#CONVERT MAC ADDRESS TO DEVICE NAME WINDOWS#
When nslookup is given an IP address, it will try to do a PTR lookup.Īs per the other reply, if the IP belongs to a Windows machine, you can also do nbtstat -A 10.31.46.

Type sh nsip to display the host properties of.
#CONVERT MAC ADDRESS TO DEVICE NAME SERIAL NUMBER#
Type show hardware to display the serial number of the appliance.
Type show interfaceClick Launch Console, and then click Yes. So to get the hostname of 10.11.12.13, we say to DNS "Give me the PTR record for 13.12.11.10.in-addr.arpa." Under Options, click Console Redirection. The IP address in the PTR record is reversed. However, there is no obligation to store PTR records so they may not be present, in which case the lookup will fail. For each IP address, there is a PTR record in which is stored the associated hostname.
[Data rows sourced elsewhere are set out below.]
(* ===== verification/InflateMonad.v ===== *)
(** The control structure of [inflate()] in [src/zlib/inflate.c]: its local variables, the macros, and the
    ways a [case] of its state machine ends. *)
From S2P Require Import Prelude Record InfTrees Crc32 Adler32 InflateState.

(** ** The local variables *)
Record regs := Regs {
  r_put : Z; r_left : Z; r_next : Z; r_have : Z; r_hold : Z; r_bits : Z;
  r_in : Z; r_out : Z; r_ret : Z }.
Definition eta_regs (r : regs) : regs :=
  Regs (r_put r) (r_left r) (r_next r) (r_have r) (r_hold r) (r_bits r) (r_in r) (r_out r) (r_ret r).
#[export] Instance set_r_put : Setter r_put := ltac:(mk_setter eta_regs r_put).
#[export] Instance set_r_left : Setter r_left := ltac:(mk_setter eta_regs r_left).
#[export] Instance set_r_next : Setter r_next := ltac:(mk_setter eta_regs r_next).
#[export] Instance set_r_have : Setter r_have := ltac:(mk_setter eta_regs r_have).
#[export] Instance set_r_hold : Setter r_hold := ltac:(mk_setter eta_regs r_hold).
#[export] Instance set_r_bits : Setter r_bits := ltac:(mk_setter eta_regs r_bits).
#[export] Instance set_r_in : Setter r_in := ltac:(mk_setter eta_regs r_in).
#[export] Instance set_r_out : Setter r_out := ltac:(mk_setter eta_regs r_out).
#[export] Instance set_r_ret : Setter r_ret := ltac:(mk_setter eta_regs r_ret).

(** [*strm] (its [z_state] is not used here), [*state] and the local variables. *)
Record ctx := Ctx { c_strm : z_stream; c_st : inflate_state; c_r : regs }.
Definition eta_ctx (c : ctx) : ctx := Ctx (c_strm c) (c_st c) (c_r c).
#[export] Instance set_c_strm : Setter c_strm := ltac:(mk_setter eta_ctx c_strm).
#[export] Instance set_c_st : Setter c_st := ltac:(mk_setter eta_ctx c_st).
#[export] Instance set_c_r : Setter c_r := ltac:(mk_setter eta_ctx c_r).

(** ** The monad: a statement completes, jumps to [inf_leave], returns from [inflate()], or is undefined. *)
Inductive outcome (A : Type) :=
  | Ok (a : A) (c : ctx)
  | Leave (c : ctx)
  | Return (ret : Z) (c : ctx)
  | Fault.
Arguments Ok {A}. Arguments Leave {A}. Arguments Return {A}. Arguments Fault {A}.

Definition M (A : Type) : Type := ctx -> outcome A.

#[export] Instance M_ret : MRet M := fun A a c => Ok a c.
#[export] Instance M_bind : MBind M := fun A B k m c =>
  match m c with
  | Ok a c => k a c
  | Leave c => Leave c
  | Return ret c => Return ret c
  | Fault => Fault
  end.

Definition gets {A} (f : ctx -> A) : M A := fun c => Ok (f c) c.
Definition modify (f : ctx -> ctx) : M unit := fun c => Ok tt (f c).
Definition lift {A} (o : option A) : M A := fun c => match o with Some a => Ok a c | None => Fault end.
Definition inf_leave {A} : M A := fun c => Leave c.
Definition return_ {A} (ret : Z) : M A := fun c => Return ret c.

(** Reading and writing [state->f], [strm->f] and the locals. *)
Definition sget {T} (f : inflate_state -> T) : M T := gets (fun c => f (c_st c)).
Definition zget {T} (f : z_stream -> T) : M T := gets (fun c => f (c_strm c)).
Definition rget {T} (f : regs -> T) : M T := gets (fun c => f (c_r c)).
Definition sput {T} (f : inflate_state -> T) `{!Setter f} (v : T) : M unit :=
  modify (fun c => c <| c_st ::= upd f (fun _ => v) |>).
Definition zput {T} (f : z_stream -> T) `{!Setter f} (v : T) : M unit :=
  modify (fun c => c <| c_strm ::= upd f (fun _ => v) |>).
Definition rput {T} (f : regs -> T) `{!Setter f} (v : T) : M unit :=
  modify (fun c => c <| c_r ::= upd f (fun _ => v) |>).

(** The [break] of the switch. *)
Definition break_ : M unit := mret ().

(** [strm->msg = msg; state->mode = BAD; break;] *)
Definition bad (msg : string) : M unit := zput z_msg (Some msg);; sput s_mode BAD;; break_.

(** [if (c) m] *)
Definition when_ (c : bool) (m : M unit) : M unit := if c then m else mret ().

(** Assignment through [state->head], when it is not NULL. *)
Definition set_head (f : gz_header -> gz_header) : M unit :=
  h ← sget s_head;
  match h with Some h => sput s_head (Some (f h)) | None => mret () end.

(** ** The macros *)
Definition LOAD : M unit := modify (fun c =>
  c <| c_r ::= fun r =>
      r <| r_put := z_next_out (c_strm c) |> <| r_left := z_avail_out (c_strm c) |>
        <| r_next := z_next_in (c_strm c) |> <| r_have := z_avail_in (c_strm c) |>
        <| r_hold := s_hold (c_st c) |> <| r_bits := s_bits (c_st c) |> |>).

Definition RESTORE : M unit := modify (fun c =>
  c <| c_strm ::= fun z =>
      z <| z_next_out := r_put (c_r c) |> <| z_avail_out := r_left (c_r c) |>
        <| z_next_in := r_next (c_r c) |> <| z_avail_in := r_have (c_r c) |> |>
    <| c_st ::= fun s => s <| s_hold := r_hold (c_r c) |> <| s_bits := r_bits (c_r c) |> |>).

Definition INITBITS : M unit := rput r_hold 0;; rput r_bits 0.

Definition PULLBYTE : M unit :=
  have ← rget r_have;
  if have =? 0 then inf_leave else
  rput r_have (u32 (have - 1));;
  next ← rget r_next;
  buf ← zget in_buf;
  b ← lift (aget buf next);
  rput r_next (next + 1);;
  bits ← rget r_bits;
  v ← lift (shl32 b bits);
  hold ← rget r_hold;
  rput r_hold (u32 (hold + v));;
  rput r_bits (u32 (bits + 8)).

(** [while (bits < n) PULLBYTE();]: each round adds eight bits, and a shift by 32 or more is undefined. *)
Fixpoint needbits_loop (fuel : nat) (n : Z) : M unit :=
  match fuel with
  | O => lift None
  | S fuel =>
      bits ← rget r_bits;
      if bits <? n then PULLBYTE;; needbits_loop fuel n else mret ()
  end.
Definition NEEDBITS (n : Z) : M unit := needbits_loop 5 n.

Definition BITS (n : Z) : M Z :=
  hold ← rget r_hold;
  m ← lift (shl32 1 n);
  mret (hold .& u32 (m - 1)).

Definition DROPBITS (n : Z) : M unit :=
  hold ← rget r_hold;
  h ← lift (shr32 hold n);
  rput r_hold h;;
  bits ← rget r_bits;
  rput r_bits (u32 (bits - n)).

Definition BYTEBITS : M unit :=
  hold ← rget r_hold;
  bits ← rget r_bits;
  rput r_hold (hold ≫ (bits .& 7));;
  rput r_bits (u32 (bits - (bits .& 7))).

(** [UPDATE], [CRC2] and [CRC4] *)
Definition UPDATE (flags check : Z) (buf : list Z) : Z :=
  if nz flags then crc32 check (Some buf) else adler32 check (Some buf).
Definition CRC2 (check word : Z) : Z := crc32 check (Some [u8 word; u8 (word ≫ 8)]).
Definition CRC4 (check word : Z) : Z :=
  crc32 check (Some [u8 word; u8 (word ≫ 8); u8 (word ≫ 16); u8 (word ≫ 24)]).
In DNS this is achieved through PTR records. Once you have the IP address, you are relying on a name resolution service to do a reverse lookup and return a hostname that is associated with an IP. You can trigger arp requests manually by pinging every IP on the network, or using a utility like nmap to do them all in one go. prepend the link-local prefix: fe80:: 5074. replace first octet with newly calculated one: 50 74:f2ff:feb1:a87f. convert octet back to hexadecimal: 01010000 -> 50. convert the first octet from hexadecimal to binary: 52 -> 01010010. In order for this to work, both devices must be on the same layer 2 network - the same switch/vlan. reformat to IPv6 notation 5274:f2ff:feb1:a87f. In order to populate that list, the machine will have had to at some point issued an arp request, saying "who has IP x.x.x.x" - the owner will reply and upon receipt, the arp table will be populated.

As per the question, arp -a will list the MAC addresses and corresponding IP addresses.

This means that you need access to a device that has the IP address associated with the MAC. If you start with a MAC address, you first need to get the IP address.